Vietnam or Thailand ? Vote for the TOP Country of the Week !
Bijgewerkt: 12 oktober 2025
Ik denk aan de wereld van vroeger, Bij het glijden van boot aan boot, Aan den visschersknaap Urashima, Die zoo van het visschen genoot." Naar B.H. Chamberlain. "De legende van Urashima," zoo schrijft Chamberlain in zijn Japansche poëzie, "is één van de oudste Japansche legenden, en sporen daarvan worden zelfs in de officieele gedenkboeken gevonden."
Toen gaf Otohime haar echtgenoot een geschenk ter herinnering aan hun liefde. Zij zeide hem, dat hij onder geen omstandigheden de doos mocht openen, en Urashima nam afscheid, na beloofd te hebben haar wensch te volbrengen, besteeg een groote schildpad, en was spoedig in zijn eigen land teruggekeerd. Te vergeefs zag hij uit naar het huis van zijn vader.

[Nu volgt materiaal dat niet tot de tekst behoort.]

Lemma dec_go_digits fuel n acc :
  str_forallb is_digit acc = true → str_forallb is_digit (dec_go fuel n acc) = true.
Proof.
  revert n acc. induction fuel as [|fuel IH]; intros n acc Hacc; [done|].
  assert (is_digit (digit (n mod 10)) = true) as Hd.
  { apply is_digit_digit. pose proof (Z.mod_pos_bound n 10). lia. }
  cbn [dec_go]. destruct (n <? 10)%Z; [|apply IH]; simpl; by rewrite Hd.
Qed.

Lemma show_dec_digits n : str_forallb is_digit (show_dec n) = true.
Proof. by apply dec_go_digits. Qed.

Lemma split_once_none (c : ascii) (s : string) : split_once c s = None → str_forallb (not_char c) s = true.
Proof.
  induction s as [|a s IH]; simpl; [done|]. destruct (ascii_dec a c) as [|Hne]; [done|].
  destruct (split_once c s) as [[l r]|]; [done|]. intros _. rewrite IH // andb_true_r. by apply not_char_neq.
Qed.

(** The pieces before and after a separator. *)
Lemma split_char_sep (c : ascii) (s r : string) :
  split_char c (s ++ String c r) = app (split_char c s) (split_char c r).
Proof.
  induction s as [|a s IH]; simpl; [by destruct (ascii_dec c c)|].
  rewrite IH. destruct (ascii_dec a c); [done|].
  assert (Hne : split_char c s ≠ []).
  { destruct s as [|b s']; simpl; [done|]. destruct (ascii_dec b c); [done|]. by destruct (split_char c s'). }
  by destruct (split_char c s).
Qed.

(** The text of a list of terminated lines splits back into the lines. *)
Lemma split_lines (l : list string) :
  Forall (λ x, str_forallb (not_char "010") x = true) l →
  split_char "010" (str_concat (map (λ x, x ++ nl) l)) = app l [""].
Proof.
  induction 1 as [|x l Hx _ IH]; simpl; [done|].
  rewrite app_assoc_s. change (nl ++ ?r) with (String "010" r).
  rewrite split_char_app //. by rewrite IH.
Qed.

(** A line as [lines] gives it back. *)
Definition one_line (x : string) : Prop := str_forallb (not_char "010") x = true ∧ strip_suffix (String "013" "") x = None.

Lemma lines_concat (l : list string) : Forall one_line l → lines (str_concat (map (λ x, x ++ nl) l)) = l.
Proof.
  intros Hl. unfold lines. rewrite split_lines; [by eapply Forall_impl; [exact Hl|]; intros x []|].
  induction Hl as [|x l [_ Hcr] _ IH]; [done|]. cbn [app lines_go] in *. unfold drop_cr at 1. rewrite Hcr.
  destruct l as [|y l]; [done|]. cbn [app] in *. by rewrite IH.
Qed.
(* ===== verification/Nft.v ===== *)
(** * Firewall rendering (crates/oad/src/network.rs)

    The nftables ruleset and the host firewall rules that the network manager
    generates from the sandboxes' network states, and the validation of the
    policies they are generated from.  The text written with [writeln!] is the
    list of its lines, which [ruleset_text] terminates. *)
From S2P Require Import Prelude Str Core Cidr.

Record SandboxNetworkState : Type := mkNetState {
  ns_sandbox_id : SandboxId;
  token : string;
  netns_name : string;
  host_veth : string;
  sandbox_ip : Z;
  host_ip : Z;
  prefix_len : Z;
  subnet_index : Z;
  ns_spec : SandboxNetworkSpec;
}.

#[global] Instance SandboxNetworkState_eq_dec : EqDecision SandboxNetworkState.
Proof. solve_decision. Defined.

(** ** Validation of policies *)

Definition validate_port (p : PortRange) : result NetworkError unit :=
  if (port_end p <? port_start p)%Z
  then Err (InvalidConfig (InvalidPortRange (port_start p) (port_end p))) else Ok tt.

Definition cidr_of (d : EgressDestination) : string := let '(Cidr cidr) := d in cidr.

Definition validate_rules (rules : list EgressRule) : result NetworkError unit :=
  for_each (λ rule,
    (parse_ipv4_cidr (cidr_of (destination rule)) ?;;
     for_each validate_port (ports rule))%rust) rules.

Definition validate_spec (spec : SandboxNetworkSpec) : result NetworkError unit :=
  (match egress spec with
   | AllowAll | DenyAll => Ok tt
   | Rules rules => validate_rules rules
   end ?;;
   validate_rules (allow (udp spec)) ?;;
   match latency_ms (shaping spec) with
   | Some latency => if (latency =? 0)%Z then Err (InvalidConfig ZeroLatency) else Ok tt
   | None => Ok tt
   end)%rust.

(** ** The nftables ruleset *)

Definition NFT_TABLE : string := "oad".
Definition NFT_FAMILY : string := "inet".

(** [    iifname "{}" ...]. *)
Definition iif (veth rest : string) : string :=
  "    iifname " ++ dquote ++ veth ++ dquote ++ " " ++ rest.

Geen spoor was daarvan meer te bekennen.
Sloeg hij het oog naar het westen, dan glinsterden de ahornboomen in de takken van den herfst, zoodat Urashima, als hij een ander geweest was dan een eenvoudige, nederige visscher, zich het volgende gedicht zou hebben voor den geest geroepen: "O, zeg mij toch, Godin van 't vliedend najaarslicht, Aan hoeveel weefgetouwen gij uw taak verricht, Als gij bekwaam van hand, vuurroode blaadren weeft, Van d' ahornboom in 't beeld, dat gij ons vriendlijk geeft, En alle heuvelen met kleurenpracht bezaait, Een wellust voor het oog, bij iedren wind, die waait!"
Hij had nog niet lang geslapen, toen hij iemand hoorde roepen: "Urashima, Urashima!" Het was een zóó liefelijke, zóó verlokkende stem, dat de visschersknaap in zijn boot opstond en in iedere richting rondkeek, totdat hij dezelfde schildpad zag, die hij zoo vriendelijk aan haar vochtige woning had teruggegeven.

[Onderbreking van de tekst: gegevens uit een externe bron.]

Lemma K_remove d c keep t :
  K d t → (∀ p x, d ++ [c] `prefix_of` p → keep p = false → keep (p ++ [x]) = false) →
  K d (with_entries (without (d ++ [c]) keep (entries t)) t).
Proof.
  intros (Hi & Hs & Hin) Hk. split_and!; [by apply inv_remove| |done]. eapply safe_sub; [exact Hs|].
  intros q. simpl. rewrite without_lookup. case_bool_decide; auto.
Qed.

Lemma K_tick d t : K d t → K d (tick t).
Proof. intros ([] & Hs & Hin). split_and!; [by split|done|done]. Qed.
(** ** Operations *)

(** A call whose only effect is through [run]. *)
Lemma triple_simple {A : Type} (P : Tree → Prop) (Q : outcome IoError A → Tree → Prop) (run : Tree → result IoError (A * Tree)) :
  (∀ t, P t → P (tick t)) → (∀ e t, P t → Q (Throw e) t) →
  (∀ t a t', P t → run t = Ok (a, t') → Q (Ret a) t') → triple P (simple run) Q.
Proof.
  intros Htick Ht Hr t HP. unfold wp, simple, op. destruct (fault (t_ops t)) as [[e keep]|]; [by apply Ht, Htick|].
  destruct (run (tick t)) as [[a t']|e] eqn:E; [exact (Hr _ _ _ (Htick t HP) E)|by apply Ht, Htick].
Qed.

Lemma put_new_K d c e :
  (∀ i, e = EReg i → own_file i) →
  triple (K d) (put_new (d ++ [c]) e) (λ o t, K d t ∧ (o = Ret tt → entries t !! (d ++ [c]) = Some e)).
Proof.
  intros He. apply triple_simple; [apply K_tick|done|]. intros t [] t' HK. simpl.
  destruct (locate (entries t) (d ++ [c])) as [q|] eqn:El; [|done]. simpl.
  apply locate_literal in El as [-> Hd]; [|apply HK]. rewrite entry_at_snoc.
  destruct (entries t !! (d ++ [c])) eqn:En; [done|]. intros [= <-].
  split; [by apply K_put|]. intros _. simpl. by rewrite lookup_insert_eq.
Qed.

(** A directory on the way to [D], or [D] itself. *)
Lemma mkdir_K D p :
  p `prefix_of` D →
  triple (K D) (mkdir p) (λ o t, K D t ∧ (o = Ret tt → is_dir_entry (entry_at (entries t) p) = true)).
Proof.
  intros Hpre. apply triple_simple; [apply K_tick|done|]. intros t [] t' (Hi & Hs & Hin).
  destruct p as [|c d _] using rev_ind; [done|]. assert (Hd : safe (entries t) d).
  { apply (safe_prefix _ D); [done|]. exact (transitivity (prefix_app_r _ _ [c] (reflexivity d)) Hpre). }
  simpl. destruct (locate (entries t) (d ++ [c])) as [q|] eqn:El; [|done]. simpl.
  apply locate_literal in El as [-> Hdir]; [|done]. rewrite entry_at_snoc.
  destruct (entries t !! (d ++ [c])) eqn:En; [done|]. intros [= <-].
  assert (Hind : inside d).
  { destruct (prefix_weak_total R (d ++ [c]) D) as [H|H]; [done..| |].
    - apply prefix_snoc in H as [E|H]; [|done]. apply inv_root in Hi. by rewrite E entry_at_snoc En in Hi.
    - apply (inv_above t) in H; [|done]. by rewrite entry_at_snoc En in H. }
  split; [|intros _; cbn [with_entries entries]; by rewrite entry_at_snoc lookup_insert_eq]. split_and!; [by apply inv_put| |done].
  destruct Hs as [HDd Hs]. split; [done|]. intros q target Hne Hq. simpl.
  destruct (decide (q = d ++ [c])) as [->|]; [by rewrite lookup_insert_eq|]. rewrite lookup_insert_ne; [congruence|by apply Hs].
Qed.

Lemma is_dir_K {E : Type} D p :
  p `prefix_of` D →
  triple (K D) (is_dir p : M Tree E bool) (λ o t, K D t ∧ (o = Ret true → is_dir_entry (entry_at (entries t) p) = true)).
Proof.
  intros Hp t HK. unfold wp, is_dir. split; [by apply K_tick|]. destruct (stat_fault (t_ops t)); [done|].
  intros [= Hf]. unfold follow in Hf. destruct (real (entries t) p) as [q|] eqn:E'; [|done].
  apply real_literal in E' as ->; [done|]. apply (safe_prefix _ D); [apply HK|done].
Qed.

(** What [create_dir_all] leaves when it succeeds. *)
Definition made (D p : Path) (o : outcome IoError ()) (t : Tree) : Prop :=
  K D t ∧ (o = Ret tt → is_dir_entry (entry_at (entries t) p) = true).

Lemma again_K D p e :
  p `prefix_of` D →
  triple (K D) (d ← is_dir p; if (d : bool) then mret tt else throw e : M Tree IoError ()) (made D p).
Proof.
  intros Hp. eapply triple_on_bind; [by apply is_dir_K|intros []|by intros ? ? []|by intros ? []].
  - apply triple_on_ret. intros t [H1 H2]. split; [done|]. intros _. by apply H2.
  - apply triple_on_throw. by intros t [H1 _].
Qed.

Lemma attempt_mkdir_K D p :
  p `prefix_of` D →
  triple (K D) (attempt (mkdir p) : M Tree IoError (result IoError ()))
    (λ o t, match o with Ret (Ok _) => made D p (Ret tt) t | _ => K D t end).
Proof.
  intros Hpre. apply triple_on_attempt. eapply triple_on_weaken; [exact (mkdir_K D p Hpre)|auto|].
  intros [[]|e|] t [H1 H2]; [by split|done..].
Qed.

Lemma create_dir_all_go_K D n : ∀ p, p `prefix_of` D → triple (K D) (create_dir_all_go n p) (made D p).
Proof.
  induction n as [|n IH]; intros q Hq; simpl.
  - eapply triple_on_bind; [by apply attempt_mkdir_K| |done|done].
    intros [[]|[]]; try (by apply again_K); [by apply triple_on_ret|]. by apply triple_on_throw.
  - eapply triple_on_bind; [by apply attempt_mkdir_K| |done|done].
    intros [[]|[]]; try (by apply again_K); [by apply triple_on_ret|].
    destruct (parent q) as [d|] eqn:Ed; [|by apply triple_on_throw].
    assert (Hd : d `prefix_of` D).
    { destruct q as [|c q' _] using rev_ind; [done|]. unfold parent in Ed. rewrite removelast_last in Ed.
      destruct (q' ++ [c]) eqn:E; [by destruct q'|]. injection Ed as ->. rewrite -E in Hq.
      exact (transitivity (prefix_app_r _ _ [c] (reflexivity d)) Hq). }
    eapply triple_on_bind with (R := λ _, K D).
    + eapply triple_on_weaken; [by apply IH|auto|]. by intros o t [].
    + intros []. eapply triple_on_bind; [by apply attempt_mkdir_K| |done|done].
      intros [[]|e]; [by apply triple_on_ret|by apply again_K].
    + done.
    + done.
Qed.

Lemma create_dir_all_K D p : p `prefix_of` D → triple (K D) (create_dir_all p) (made D p).
Proof.
  intros Hp. unfold create_dir_all. destruct p as [|x p]; [by apply triple_on_ret|]. by apply create_dir_all_go_K.
Qed.

(** *** Looking at a name, and removing it *)

Lemma lstat_K {E : Type} d c :
  triple (K d) (attempt (lstat (d ++ [c])) : M Tree E (result IoError Entry))
    (λ o t, K d t ∧ match o with
       | Ret (Ok e) => entries t !! (d ++ [c]) = Some e
       | Ret (Err _) => entries t !! (d ++ [c]) = None
       | Throw _ => False
       | Crash => True end).
Proof.
  intros t HK. unfold wp, attempt, lstat. rewrite stat_ok.
  destruct (locate (entries t) (d ++ [c])) as [q|e] eqn:El; simpl.
  - apply locate_literal in El as [-> _]; [|apply HK]. rewrite entry_at_snoc.
    destruct (entries t !! (d ++ [c])) eqn:En; simpl; (split; [by apply K_tick|exact En]).
  - split; [by apply K_tick|]. destruct HK as ([Hc _ _ _ _ _] & [Hd _] & _). exact (locate_missing _ _ _ _ Hc Hd El).
Qed.

Lemma K_delete d c t :
  K d t → is_dir_entry (entries t !! (d ++ [c])) = false → K d (with_entries (delete (d ++ [c]) (entries t)) t).
Proof.
  intros ([Hc Hr Ho Hn Hi Hf] & Hs & Hin) Hdir.
  assert (Hsub : ∀ q, delete (d ++ [c]) (entries t) !! q = None ∨ delete (d ++ [c]) (entries t) !! q = entries t !! q).
  { intros q. destruct (decide (q = d ++ [c])) as [->|]; [left; apply lookup_delete_eq|right; rewrite lookup_delete_ne; [congruence|done]]. }
  split_and!; [|exact (safe_sub _ _ _ Hs Hsub)|done]. split; simpl; try done.
  - apply (closed_remove (entries t)); [done..|]. intros q x [e Hq] Hnone.
    destruct (decide (q = d ++ [c])) as [->|Hne]; [|rewrite lookup_delete_ne in Hnone; congruence].
    rewrite lookup_delete_ne.
    { intros E%(f_equal length). rewrite !length_app /= in E. lia. }
    destruct (entries t !! ((d ++ [c]) ++ [x])) eqn:E; [|done].
    assert (Hd : is_dir_entry (entry_at (entries t) (d ++ [c])) = true) by (apply (Hc (d ++ [c]) x); by rewrite E).
    rewrite entry_at_snoc in Hd. congruence.
  - destruct R as [|x r] eqn:E; [done|]. simpl. rewrite lookup_delete_ne; [|done]. intros E'.
    apply prefix_length in Hin. rewrite -E' length_app /= in Hin. lia.
  - intros q Hq. rewrite lookup_delete_ne; [|by apply Ho]. intros <-. apply Hq. by apply prefix_app_r.
  - intros q i Hq. destruct (Hsub q) as [-> | ->]; [done|by apply Hf].
Qed.

(** What a removal leaves. *)
Definition removed d c {E : Type} (o : outcome E ()) (t : Tree) : Prop :=
  K d t ∧ (o = Ret tt → entries t !! (d ++ [c]) = None).

Lemma remove_file_K d c : triple (K d) (remove_file (d ++ [c])) (removed d c).
Proof.
  apply triple_simple; [apply K_tick|done|]. intros t [] t' HK. simpl.
  destruct (locate (entries t) (d ++ [c])) as [q|] eqn:El; [|done]. simpl.
  apply locate_literal in El as [-> Hd]; [|apply HK]. rewrite entry_at_snoc.
  destruct (entries t !! (d ++ [c])) as [[]|] eqn:En; try done; intros [= <-]; (split; [|intros _; apply lookup_delete_eq]);
    apply K_delete; rewrite ?En; done.
Qed.

Lemma remove_dir_all_K d c : triple (K d) (remove_dir_all (d ++ [c])) (removed d c).
Proof.
  intros t HK. unfold wp, remove_dir_all, op. pose proof (K_tick d t HK) as HK'.
  destruct (fault (t_ops t)) as [[e keep]|].
  - destruct (locate (entries (tick t)) (d ++ [c])) as [q|] eqn:El; [|by split].
    apply locate_literal in El as [-> Hd]; [|apply HK]. split; [|done]. apply K_remove; [done|].
    intros p x Hp. by apply survives_snoc.
  - destruct (locate (entries (tick t)) (d ++ [c])) as [q|] eqn:El; simpl; [|by split].
    apply locate_literal in El as [-> Hd]; [|apply HK]. rewrite entry_at_snoc.
    change (entries (tick t)) with (entries t).
    destruct (entries t !! (d ++ [c])) as [[]|] eqn:En; simpl; try (by split).
    + split; [by apply (K_remove d c (λ _, false) (tick t))|]. intros _. simpl. rewrite without_lookup.
      by rewrite bool_decide_eq_true_2.
    + split; [|intros _; apply lookup_delete_eq]. apply (K_delete d c (tick t)); [done|]. simpl. by rewrite En.
Qed.

Lemma drop_pre {E A : Type} (P X : Tree → Prop) (m : M Tree E A) Q : triple P m Q → triple (λ t, P t ∧ X t) m Q.
Proof. intros Hm t [H _]. by apply Hm. Qed.

Lemma drop_post {E A : Type} (P : Tree → Prop) (m : M Tree E A) (Q Q' : outcome E A → Tree → Prop) :
  triple P m Q → (∀ o t, Q o t → Q' o t) → triple P m Q'.
Proof. intros Hm HQ. eapply triple_on_weaken; [exact Hm|auto|exact HQ]. Qed.

Lemma io_removed d c m : triple (K d) m (removed d c) → triple (K d) (io m) (removed d c).
Proof. intros Hm. apply triple_on_mapE. eapply drop_post; [exact Hm|].
  intros [[]| |] t [H1 H2]; (split; [exact H1|]); [intros _; by apply H2|discriminate..].
Qed.

Lemma remove_path_if_exists_K d c : triple (K d) (remove_path_if_exists (d ++ [c])) (removed d c).
Proof.
  eapply triple_on_bind; [apply lstat_K| |by intros e t []|by intros t []].
  intros [[]|[]]; try (by apply drop_pre, triple_on_throw).
  - apply drop_pre, io_removed, remove_dir_all_K.
  - apply drop_pre, io_removed, remove_file_K.
  - apply drop_pre, io_removed, remove_file_K.
  - apply triple_on_ret. by intros t [].
Qed.

(** ** The checks *)

Lemma check_components_K rest : ∀ d,
  ".." ∉ rest →
  triple (K d) (check_components d rest) (λ o t, inv t ∧ (o = Ret tt → K (d ++ rest) t)).
Proof.
  induction rest as [|c rest IH]; intros d Hdots; simpl.
  - apply triple_on_ret. rewrite app_nil_r. intros t HK. split; [apply HK|by intros _].
  - apply not_elem_of_cons in Hdots as [Hc Hdots].
    eapply triple_on_bind; [apply lstat_K| |by intros e t []|intros t [[Hi _] _]; done].
    assert (Hnext : ∀ t, K d t → (∀ target, entries t !! (d ++ [c]) ≠ Some (ESym target)) → K (d ++ [c]) t).
    { intros t (Hi & Hs & Hin) Hl. split_and!; [done|apply safe_snoc; [done|congruence|done]|by apply prefix_app_r]. }
    assert (Hgo : triple (K (d ++ [c])) (check_components (d ++ [c]) rest)
      (λ o t, inv t ∧ (o = Ret tt → K (d ++ c :: rest) t))).
    { specialize (IH (d ++ [c]) Hdots). by rewrite -app_assoc in IH. }
    intros [[]|e].
    + eapply triple_on_weaken; [exact Hgo| |auto]. intros t [HK He]. apply Hnext; [done|]. congruence.
    + eapply triple_on_weaken; [exact Hgo| |auto]. intros t [HK He]. apply Hnext; [done|]. congruence.
    + apply triple_on_throw. intros t [[Hi _] _]. done.
    + eapply triple_on_weaken; [exact Hgo| |auto]. intros t [HK He]. apply Hnext; [done|]. congruence.
Qed.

De schildpad, die de gave had, zeer vloeiend te spreken, dankte Urashima uitbundig voor zijn vriendelijkheid, en bood aan, hem te brengen naar de ryukyu, of het Paleis van den Drakenkoning.
Daarna herinnerde zich Urashima plotseling, dat het rijk van den zeekoning een goddelijk land was, waar een dag naar menschelijke berekening drie honderd jaar duurde. De gedachten van Urashima waren uiterst somber, want allen, die hij op aarde had liefgehad, waren gestorven.
Daarna hoorde hij het ruischen der zee, en herinnerde zich de liefelijke Otohime, en het land, waar de jaargetijden zich vereenigden en een viervoudig praalvertoon van hun schoonheid maakten het land, waar boomen smaragden tot bladeren en robijnen tot bessen hadden, waar de visschen lange gewaden droegen en zongen, dansten en speelden. De zee klonk luider in de ooren van Urashima.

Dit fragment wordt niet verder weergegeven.